The Bowl of Hygeia Award is an award given by state, provincial, and national pharmacist associations in the United States and Canada to recognize living pharmacists who "possess outstanding records of civic leadership in their communities," while "[encouraging] pharmacists to take active roles in their communities." It is named from the Bowl of Hygieia.

The award was established in 1958 by E. Claiborne Robins Sr, president of A.H. Robins of Richmond, Virginia, and first presented by the Iowa Pharmaceutical Association at its annual convention.

In 1961, Robins's Bowl of Hygeia Award program expanded to Canada, and by 1967 it was being given by the pharmacists' associations in all 50 U.S. states as well as the District of Columbia, Puerto Rico, and all 10 Canadian provinces.

In 1989, American Home Products acquired A. H. Robins, and the company's Wyeth-Ayerst Laboratories division took over sponsorship of the award. (In 2002 AHP changed its name to Wyeth.)
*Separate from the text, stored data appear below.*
(** * The invariant *)

(** A step that touches one chunk. *)
Lemma pb_inv_update w lk w' lk' pb pb' i c c' :
  pb_inv w lk pb → chunks pb !! i = Some c → chunks pb' = <[i := c']> (chunks pb) →
  (∀ j : nat, i ≠ j → Z.testbit (available_chunks pb') (Z.of_nat j) =
     Z.testbit (available_chunks pb) (Z.of_nat j)) →
  (∀ j : nat, i ≠ j → Z.testbit (idle_chunks pb') (Z.of_nat j) =
     Z.testbit (idle_chunks pb) (Z.of_nat j)) →
  chunk_inv i (Z.testbit (available_chunks pb') (Z.of_nat i))
    (Z.testbit (idle_chunks pb') (Z.of_nat i)) c' →
  concurrent_pushes_sema pb' + w' + Z.b2z (busy c') - lk' =
    concurrent_pushes_sema pb + w + Z.b2z (busy c) - lk →
  0 ≤ w' → 0 ≤ concurrent_pushes_sema pb' →
  pb_inv w' lk' pb'.
Proof.
  intros [Hlen Hch Hsema Hw] Hc Hcs Ha Hd Hinv Hs Hw' Hs'. constructor; [|..|done].
  - by rewrite Hcs, length_insert.
  - intros j cj. rewrite Hcs, list_lookup_insert_Some.
    intros [(<- & <- & _)|[Hne Hj]]; [done|]. rewrite Ha, Hd by done. by apply Hch.
  - rewrite Hcs. pose proof (filter_busy_insert (chunks pb) i c c' Hc). lia.
Qed.

Lemma chunk_inv_free i a d c :
  Forall in_chunk (chunk_spans i c) → ring (chunk_spans i c) → current_push c = NULL →
  a = bool_decide (is_Some (room (chunk_spans i c))) →
  d = bool_decide (pending_gpfifos c = []) →
  (∀ start, room (chunk_spans i c) = Some start → next_push_start c = start) →
  chunk_inv i a d c.
Proof.
  intros Hin Hr Hcur -> -> Hnext. constructor; [done|done|done|]. intros _.
  rewrite !bool_decide_eq_true. split_and!; [done|done|].
  intros [start Hs]. unfold push_fits, push_span. rewrite (Hnext start Hs). by apply room_sound.
Qed.

(** What the bits of a chunk say of it. *)
Lemma chunk_inv_available i d c : chunk_inv i true d c → current_push c = NULL ∧ push_fits i c.
Proof.
  intros [_ _ Hb Hf]. destruct (decide (current_push c = NULL)) as [He|Hne].
  - split; [done|]. by apply (Hf He).
  - by destruct (Hb Hne).
Qed.

Lemma chunk_inv_idle i a c : chunk_inv i a true c → a = true ∧ pending_gpfifos c = [].
Proof.
  intros [_ _ Hb Hf]. destruct (decide (current_push c = NULL)) as [He|Hne];
    [|by destruct (Hb Hne) as (_ & ? & _)].
  destruct (Hf He) as (Ha & Hd & _). pose proof (proj1 Hd eq_refl) as Hp. split; [|done].
  apply Ha. unfold chunk_spans. rewrite Hp. by eexists.
Qed.

Lemma pick_chunk_Some w lk pb i :
  pb_inv w lk pb → pick_chunk pb = Some i →
  ∃ c, chunks pb !! i = Some c ∧ Z.testbit (available_chunks pb) (Z.of_nat i) = true ∧
    current_push c = NULL ∧ push_fits i c.
Proof.
  intros Hinv Hp. assert ((i < UVM_PUSHBUFFER_CHUNKS)%nat ∧
    (Z.testbit (idle_chunks pb) (Z.of_nat i) = true ∨
     Z.testbit (available_chunks pb) (Z.of_nat i) = true)) as [Hi Hbit].
  { unfold pick_chunk in Hp. destruct (get_idle_chunk pb) eqn:Hid; simplify_eq;
      apply get_chunk_in_mask_Some in Hp || apply get_chunk_in_mask_Some in Hid; naive_solver. }
  destruct (lookup_lt_is_Some_2 (chunks pb) i) as [c Hc]; [by rewrite (pi_length _ _ _ Hinv)|].
  pose proof (pi_chunks _ _ _ Hinv i c Hc) as Hci. exists c. split; [done|].
  assert (Z.testbit (available_chunks pb) (Z.of_nat i) = true) as Ha.
  { destruct Hbit as [Hd|Ha]; [|done]. rewrite Hd in Hci. by apply chunk_inv_idle in Hci as [? _]. }
  split; [done|]. rewrite Ha in Hci. by apply chunk_inv_available in Hci.
Qed.

Lemma busy_NULL c : current_push c = NULL → busy c = false.
Proof. intros H. unfold busy. by rewrite H. Qed.

Lemma busy_push c : current_push c ≠ NULL → busy c = true.
Proof. intros H. unfold busy. by rewrite (proj2 (Z.eqb_neq _ _) H). Qed.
Wyeth was acquired by Pfizer in 2009, and in 2010 the company transferred "all rights and responsibilities of the award" to the pharmacy profession as a whole. Today it is managed by the American Pharmacists Association (APhA), the National Alliance of State Pharmacy Associations (NASPA), and the APhA Foundation.
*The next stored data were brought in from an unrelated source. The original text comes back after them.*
(** The loop ends: a try is used up at every even notifier, and the notifier is
    never odd for more than [K] reads. *)
Lemma encrypted_payload_read_ends (K : nat) last_observed fuel t (tries d : nat) :
  0 ≤ last_observed ≤ notifier (mem t) → (1 ≤ tries)%nat → is_u32 (Z.of_nat tries) →
  (∀ t, ∃ d, (d ≤ K)%nat ∧ notifier (mem (t + d)) mod 2 = 0) →
  notifier (mem (t + d)) mod 2 = 0 → (d ≤ K)%nat → ((tries - 1) * (K + 1) + d + 1 ≤ fuel)%nat →
  ∃ r, encrypted_payload_read (λ t, mem t) last_observed fuel t (Z.of_nat tries) = Some r ∧
    read_good last_observed (t + 19 * fuel) r.
Proof.
  intros Hlo Htries H32 Hodd Hd HdK. revert t tries d Hlo Htries H32 Hd HdK.
  induction fuel as [|fuel IH]; intros t tries d Hlo Htries H32 Hd HdK Hfuel; [nia|].
  cbn [encrypted_payload_read]. pose proof (sys_mono t (t + 1) ltac:(lia)).
  pose proof (sys_mono t (t + 19) ltac:(lia)). rewrite (proj2 (Z.ltb_lt 0 (Z.of_nat tries))) by lia.
  destruct (Z.eqb_spec (notifier (mem t) mod 2) 1) as [Ho|He].
  - destruct d as [|d]; [rewrite Nat.add_0_r in Hd; lia|].
    destruct (IH (t + 1)%nat tries d) as (r & -> & Hr); [lia|done|done| |lia|lia|].
    { by replace (t + 1 + d)%nat with (t + S d)%nat by lia. }
    exists r. split; [done|]. destruct r; try done. destruct Hr as (t' & ? & ?). exists t'. split; [lia|done].
  - assert (notifier (mem t) mod 2 = 0) as Hev by zify_divmod.
    destruct (Z.eqb_spec (notifier (mem t)) last_observed) as [|Hne]; [by exists ReadSame|].
    rewrite u32_small by (unfold is_u32 in *; lia).
    destruct (Z.eqb_spec (notifier (mem t)) (notifier (mem (t + 18)))) as [Heq|Hchg].
    + rewrite andb_false_r. destruct (Z.eqb_spec (Z.of_nat tries - 1) 0); [by exists ReadOut|].
      eexists. split; [done|].
      destruct (read_pair_good last_observed t) as (t' & ? & ?); [done..|]. exists t'. split; [lia|done].
    + rewrite andb_true_r. destruct (Z.ltb_spec 0 (Z.of_nat tries - 1));
        [|destruct (Z.eqb_spec (Z.of_nat tries - 1) 0); [by exists ReadOut|lia]].
      replace (Z.of_nat tries - 1) with (Z.of_nat (tries - 1)) by lia.
      destruct (Hodd (t + 19)%nat) as (d' & Hd' & Hev').
      destruct (IH (t + 19)%nat (tries - 1)%nat d') as (r & -> & Hr);
        [lia|lia|unfold is_u32 in *; lia|done|done|nia|].
      exists r. split; [done|]. destruct r; try done. destruct Hr as (t' & ? & ?). exists t'. split; [lia|done].
Qed.
End reads.
End encrypted_laws.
State, provincial, and national pharmacists' associations now each select and sponsor their annual Bowl of Hygeia winners.

The University of California, San Francisco School of Pharmacy, which is one of the nation's top-ranked pharmacy schools according to US News, bestows a Bowl Of Hygeia Award each year to a single graduating student from the School of Pharmacy. The student is selected by his or her classmates along with the faculty members and is selected based on which individual most exemplifies the desirable qualities of a pharmacist

In September 2015, a controversy erupted when an APhA Foundation-sponsored "Bowl of Hygeia" award was given to Louisiana pharmacist Lloyd Duplantis, who not only was a prominent figure in a movement of pharmacists who refused to dispense the birth control pill, but had self-published a book considered full of pseudo-scientific theories, the most notorious being a contention that high-dose estrogen birth control pills lead to an increase in "effeminate men" and homosexuality. The book also theorized that since these types of pills were tested in Haiti during the 1950s, by the 1970s a higher percentage of the population would be homosexual, and that a "unique population transfer" occurred during that time between Haiti and Zaire, where the AIDS virus had been created as a result of "errant vaccine experiments", so that the Haitians then contracted the virus and brought it to the Western Hemisphere. Despite calls for APhA to rescind this award, the organization has stood by its decision.

==International==
The Pharmaceutical Society of Australia also presents a Bowl of Hygeia Award (note the slightly different spelling).